The Sinusoidal Pressure Hypothesis (SPH) has been recently introduced which identifies an elevation of sinusoidal pressure (SP) as cause of fibrosis and liver cirrhosis. Normally, pressure changes in the context of cirrhosis are associated with portal hypertension which is a consequence of cirrhosis. According to the SPH, however, an elevated SP is the major upstream event that initiates fibrosis (initiation). In healthy liver, liver stiffness (LS) corresponds to SP and increases in response to many pro-fibrogenic stimuli such as inflammation, cholestasis, or liver congestion. SPH postulates that extracellular matrix is produced in response to elevated SP to withstand the underlying pressure. Both duration (>4 weeks) and degree (>12 mmHg or >12 kPa) of SP/LS elevation are critical. While fibrosis can still reverse if the underlying cause of SP elevation is eliminated, the increased matrix deposition causes an increasing blood supply through the hepatic artery.

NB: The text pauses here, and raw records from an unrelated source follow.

(** ** Every operation leaves one audit row *)

(** The row an operation [verb] that ended in [r] leaves for [who]. *)
Definition outcome_note {A} (who verb done_ : string) (r : result QuarantineError A)
    (n : AuditNote) : Prop :=
  an_actor n = who /\
  match r with
  | Ok _ => an_action n = done_ /\ an_refused n = None
  | Err e => an_action n = "quarantine_refused"%string /\ an_refused n = Some (verb, error_kind e)
  end.

Lemma timeline_audit (s : QState) (c : option string) (k t : string) :
  q_audit (timeline s c k t) = q_audit s.
Proof. by destruct c. Qed.

Section Audited.
Context (sha256 : string -> string) (realpath : Fs -> string -> string)
        (qpaths : QuarantinePaths) (store_root : string).

Lemma capture_audit (i : IsolateIn) (s : QState) (ino : Z) (st : FileData) :
  q_audit (capture sha256 realpath store_root i s ino st).2 = q_audit s.
Proof. unfold capture. repeat case_match; by simplify_eq/=. Qed.

Lemma unlink_guarded_audit (i : IsolateIn) (race : Fs -> Fs) (s : QState) (d ino : Z) :
  q_audit (unlink_guarded i race s d ino).2 = q_audit s.
Proof. unfold unlink_guarded. repeat case_match; by simplify_eq/=. Qed.

Lemma isolate_core_audit (i : IsolateIn) (e1 e2 race : Fs -> Fs) (s : QState) :
  q_audit (isolate_core sha256 realpath qpaths store_root i e1 e2 race s).2 = q_audit s.
Proof.
  unfold isolate_core. destruct (validate_target _ _ _ _); [done|].
  destruct (open_parent _ _) as [d|]; [|done].
  destruct (open_target _ _ _ _) as [[ino st]|]; [|done].
  pose proof (capture_audit i (with_fs s (e1 (q_fs s))) ino st) as Hc.
  destruct (capture _ _ _ _ _ _ _) as [[sha|] s2]; cbn [snd] in *; [|done].
  pose proof (unlink_guarded_audit i race (with_fs s2 (e2 (q_fs s2))) d ino) as Hu.
  destruct (unlink_guarded _ _ _ _ _) as [[u|] s3]; cbn [snd] in *; by rewrite Hu.
Qed.

Lemma restore_core_audit (os_write : string -> string) (race : Fs -> Fs) (i : RestoreIn) (s : QState) :
  q_audit (restore_core sha256 realpath qpaths os_write race i s).2 = q_audit s.
Proof. unfold restore_core. repeat case_match; by simplify_eq/=. Qed.

Lemma delete_core_audit (id : string) (now : Z) (s : QState) :
  q_audit (delete_core id now s).2 = q_audit s.
Proof. unfold delete_core. repeat case_match; by simplify_eq/=. Qed.

Lemma isolate_audited (i : IsolateIn) (e1 e2 race : Fs -> Fs) (s : QState) :
  let '(r, s') := isolate sha256 realpath qpaths store_root i e1 e2 race s in
  exists n, q_audit s' = q_audit s ++ [n] /\
    outcome_note (ii_actor i) "quarantine" "file_quarantined" r n.
Proof.
  unfold isolate. pose proof (isolate_core_audit i e1 e2 race s) as H.
  destruct (isolate_core _ _ _ _ _ _ _ _ _) as [[r|e] s']; cbn [snd] in H;
    eexists; rewrite ?timeline_audit; cbn; by rewrite H.
Qed.

Lemma restore_audited (os_write : string -> string) (race : Fs -> Fs) (i : RestoreIn) (s : QState) :
  let '(r, s') := restore sha256 realpath qpaths os_write race i s in
  exists n, q_audit s' = q_audit s ++ [n] /\
    outcome_note (ri_actor i) "restore" "quarantine_restored" r n.
Proof.
  unfold restore. pose proof (restore_core_audit os_write race i s) as H.
  destruct (restore_core _ _ _ _ _ _ _) as [[[r c]|e] s']; cbn [snd] in H;
    eexists; rewrite ?timeline_audit; cbn; by rewrite H.
Qed.

Lemma delete_audited (id who : string) (now : Z) (s : QState) :
  let '(r, s') := delete_quarantined id who now s in
  exists n, q_audit s' = q_audit s ++ [n] /\ outcome_note who "delete" "quarantine_deleted" r n.
Proof.
  unfold delete_quarantined. pose proof (delete_core_audit id now s) as H.
  destruct (delete_core _ _ _) as [[[r c]|e] s']; cbn [snd] in H;
    eexists; rewrite ?timeline_audit; cbn; by rewrite H.
Qed.
End Audited.

(** ** What a handler call leaves behind *)

(** The rows a verb may leave. *)
Definition verb_note (verb done_ : string) (n : AuditNote) : Prop :=
  (an_action n = done_ /\ an_refused n = None) \/
  (an_action n = "quarantine_refused"%string /\ exists kind, an_refused n = Some (verb, kind)).

(** One handler call for [who]: nothing happened, or one row of the verb. *)
Definition accounted (who verb done_ : string) (w w' : QWorld) : Prop :=
  w' = w \/
  qw_alerts w' = qw_alerts w /\ qw_cases w' = qw_cases w /\
  exists n, q_audit (qw_q w') = q_audit (qw_q w) ++ [n] /\ an_actor n = who /\ verb_note verb done_ n.

Lemma outcome_verb {A} (who verb done_ : string) (r : result QuarantineError A) (n : AuditNote) :
  outcome_note who verb done_ r n -> an_actor n = who /\ verb_note verb done_ n.
Proof. unfold outcome_note, verb_note. destruct r; naive_solver. Qed.

Lemma accounted_refusal (w : QWorld) (who verb target done_ : string) :
  accounted who verb done_ w (audit_refusal w who verb target).
Proof.
  right. split_and!; [done..|]. eexists. split; [done|]. split; [done|]. right. split; [done|].
  by eexists.
Qed.

Lemma accounted_op {A} (w : QWorld) (q : QState) (who verb done_ : string)
    (r : result QuarantineError A) :
  (exists n, q_audit q = q_audit (qw_q w) ++ [n] /\ outcome_note who verb done_ r n) ->
  accounted who verb done_ w (with_q w q).
Proof.
  intros (n & Hn & [Ha Hv]%outcome_verb). right. split_and!; [done..|]. by exists n.
Qed.

Section Calls.
Context (sha256 : string -> string) (realpath : Fs -> string -> string)
        (qpaths : QuarantinePaths) (store_root : string)
        (text : QuarantineError -> string) (py_repr : pyval -> string)
        (isoformat : Z -> string).

Lemma quarantine_file_accounted (x : Around) (ps : Params) (w : QWorld) :
  accounted (actor ps) "quarantine" "file_quarantined" w
    (handle_quarantine_file sha256 realpath qpaths store_root text py_repr x ps w).2.
Proof.
  unfold handle_quarantine_file.
  destruct (check_request _ _ _) as [[[[path nt] alert_id] case_id]|msg];
    [|apply accounted_refusal].
  destruct (nul_escapes path); [by left|].
  pose proof (isolate_audited sha256 realpath qpaths store_root
    (isolate_in x (actor ps) path nt alert_id case_id) (ar_env1 x) (ar_env2 x) (ar_race x) (qw_q w)) as H.
  destruct (isolate _ _ _ _ _ _ _ _ _) as [[r|e] q]; by eapply accounted_op.
Qed.

Lemma restore_accounted (x : Around) (ps : Params) (w : QWorld) :
  accounted (actor ps) "restore" "quarantine_restored" w
    (handle_restore_quarantined sha256 realpath qpaths text x ps w).2.
Proof.
  unfold handle_restore_quarantined.
  destruct (required_str _ _) as [id|msg]; [|apply accounted_refusal].
  pose proof (restore_audited sha256 realpath qpaths (ar_os_write x) (ar_race x)
    (mkRestoreIn id (actor ps) (ar_io_error x) (ar_fresh_ino x) (ar_now x)) (qw_q w)) as H.
  destruct (restore _ _ _ _ _ _ _) as [[r|e] q]; by eapply accounted_op.
Qed.

Lemma delete_verb_accounted (x : Around) (ps : Params) (w : QWorld) :
  accounted (actor ps) "delete" "quarantine_deleted" w (handle_delete_quarantined text x ps w).2.
Proof.
  unfold handle_delete_quarantined.
  destruct (required_str _ _) as [id|msg]; [|apply accounted_refusal].
  pose proof (delete_audited id (actor ps) (ar_now x) (qw_q w)) as H.
  destruct (delete_quarantined _ _ _ _) as [[r|e] q]; by eapply accounted_op.
Qed.

Lemma list_unchanged (x : Around) (ps : Params) (w : QWorld) :
  (handle_list_quarantine py_repr isoformat x ps w).2 = w.
Proof. unfold handle_list_quarantine. by destruct (asked_limit ps). Qed.

(** The rows the polkit action [action] lets a peer cause. *)
Definition action_note (action : string) (n : AuditNote) : Prop :=
  (action = "org.inspectord.quarantine"%string /\ verb_note "quarantine" "file_quarantined" n) \/
  (action = "org.inspectord.quarantine-restore"%string /\
   verb_note "restore" "quarantine_restored" n) \/
  (action = "org.inspectord.quarantine-delete"%string /\
   verb_note "delete" "quarantine_deleted" n).

(** Row [n] answers the request [rq]: its peer held an authorization for the
    very action, and is named in the row. *)
Definition answers (rq : Request) (n : AuditNote) : Prop :=
  exists p action check target, rq_peer rq = Some p /\ en_authz (rq_env rq) = Some check /\
    authorized (check action p target) = true /\ an_actor n = actor_of p /\ action_note action n.

Lemma with_lock_accounted (x : Around) h (ps : Params) (w : QWorld) (who verb done_ : string) :
  accounted who verb done_ w (h ps w).2 ->
  accounted who verb done_ w (with_capture_lock x h ps w).2.
Proof. unfold with_capture_lock. destruct (negb _); [by left | done]. Qed.

(** The requests in the order they are handled, each with its surroundings. *)
Fixpoint run_quarantine (reqs : list (Around * Request)) (s : Srv (W := QWorld)) : Srv :=
  match reqs with
  | [] => s
  | (x, r) :: rest =>
      run_quarantine rest
        (dispatch (quarantine_methods sha256 realpath qpaths store_root text py_repr isoformat x)
           (rq_env r) (rq_req r) (rq_pid r) (rq_uid r) (rq_peer r) s).2
  end.

Lemma dispatch_accounted (x : Around) (r : Request) (s : Srv (W := QWorld)) :
  let s' := (dispatch (quarantine_methods sha256 realpath qpaths store_root text py_repr isoformat x)
               (rq_env r) (rq_req r) (rq_pid r) (rq_uid r) (rq_peer r) s).2 in
  sv_world s' = sv_world s \/
  exists n, q_audit (qw_q (sv_world s')) = q_audit (qw_q (sv_world s)) ++ [n] /\ answers r n.
Proof.
  cbn zeta.
  destruct (dispatch_runs
    (quarantine_methods sha256 realpath qpaths store_root text py_repr isoformat x)
    (rq_env r) (rq_req r) (rq_pid r) (rq_uid r) (rq_peer r) s)
    as [[_ ?]|(m & ps & _ & Hw & Hm & Hr)]; [by left|]. rewrite Hw. clear Hw.
  assert (Hgo : forall action verb done_,
    m_polkit_action m = Some action -> (forall n, verb_note verb done_ n -> action_note action n) ->
    accounted (actor ps) verb done_ (sv_world s) (m_handler m ps (sv_world s)).2 ->
    (m_handler m ps (sv_world s)).2 = sv_world s \/
    exists n, q_audit (qw_q (m_handler m ps (sv_world s)).2)
              = q_audit (qw_q (sv_world s)) ++ [n] /\ answers r n).
  { intros action verb done_ Ha Hn [?|(_ & _ & n & Hq & Hact & Hv)]; [by left|]. right.
    exists n. split; [done|]. rewrite Ha in Hr. destruct Hr as (p & check & target & Hp & He & Hz & Hg).
    exists p, action, check, target. split_and!; [done..| |by apply Hn].
    rewrite Hact. unfold actor. by rewrite Hg. }
  repeat (apply elem_of_cons in Hm as [->|Hm]); [..|by apply not_elem_of_nil in Hm].
  - eapply Hgo; [done| |apply with_lock_accounted, quarantine_file_accounted]. by left.
  - left. apply list_unchanged.
  - eapply Hgo; [done| |apply restore_accounted]. by right; left.
  - eapply Hgo; [done| |apply with_lock_accounted, delete_verb_accounted]. by right; right.
Qed.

This elevated hepatic arterial flow and the final arterialization of the liver permanently cause pathologically high pressures. A vicious cycle is initiated with further matrix deposition and increased arterial pressure. Thus, arterialization defines the so-called “point of no return” with irreversible fibrosis progression. At the cellular level, SP is the actual driving force for the production of collagen by stretching of perisinusoidal cells, pressure-related increase in tissue stiffness, and stretch forces transduced via cellular and intercellular biomechanic signaling. SPH is able to explain the macroscopic changes of the cirrhotic liver (trajectory forces), the uniform fibrotic response to various etiologies, and the point of no return in advanced stages despite elimination of the cause. According to SPH, future treatment options should be targeted at lowering the sinusoidal pressure.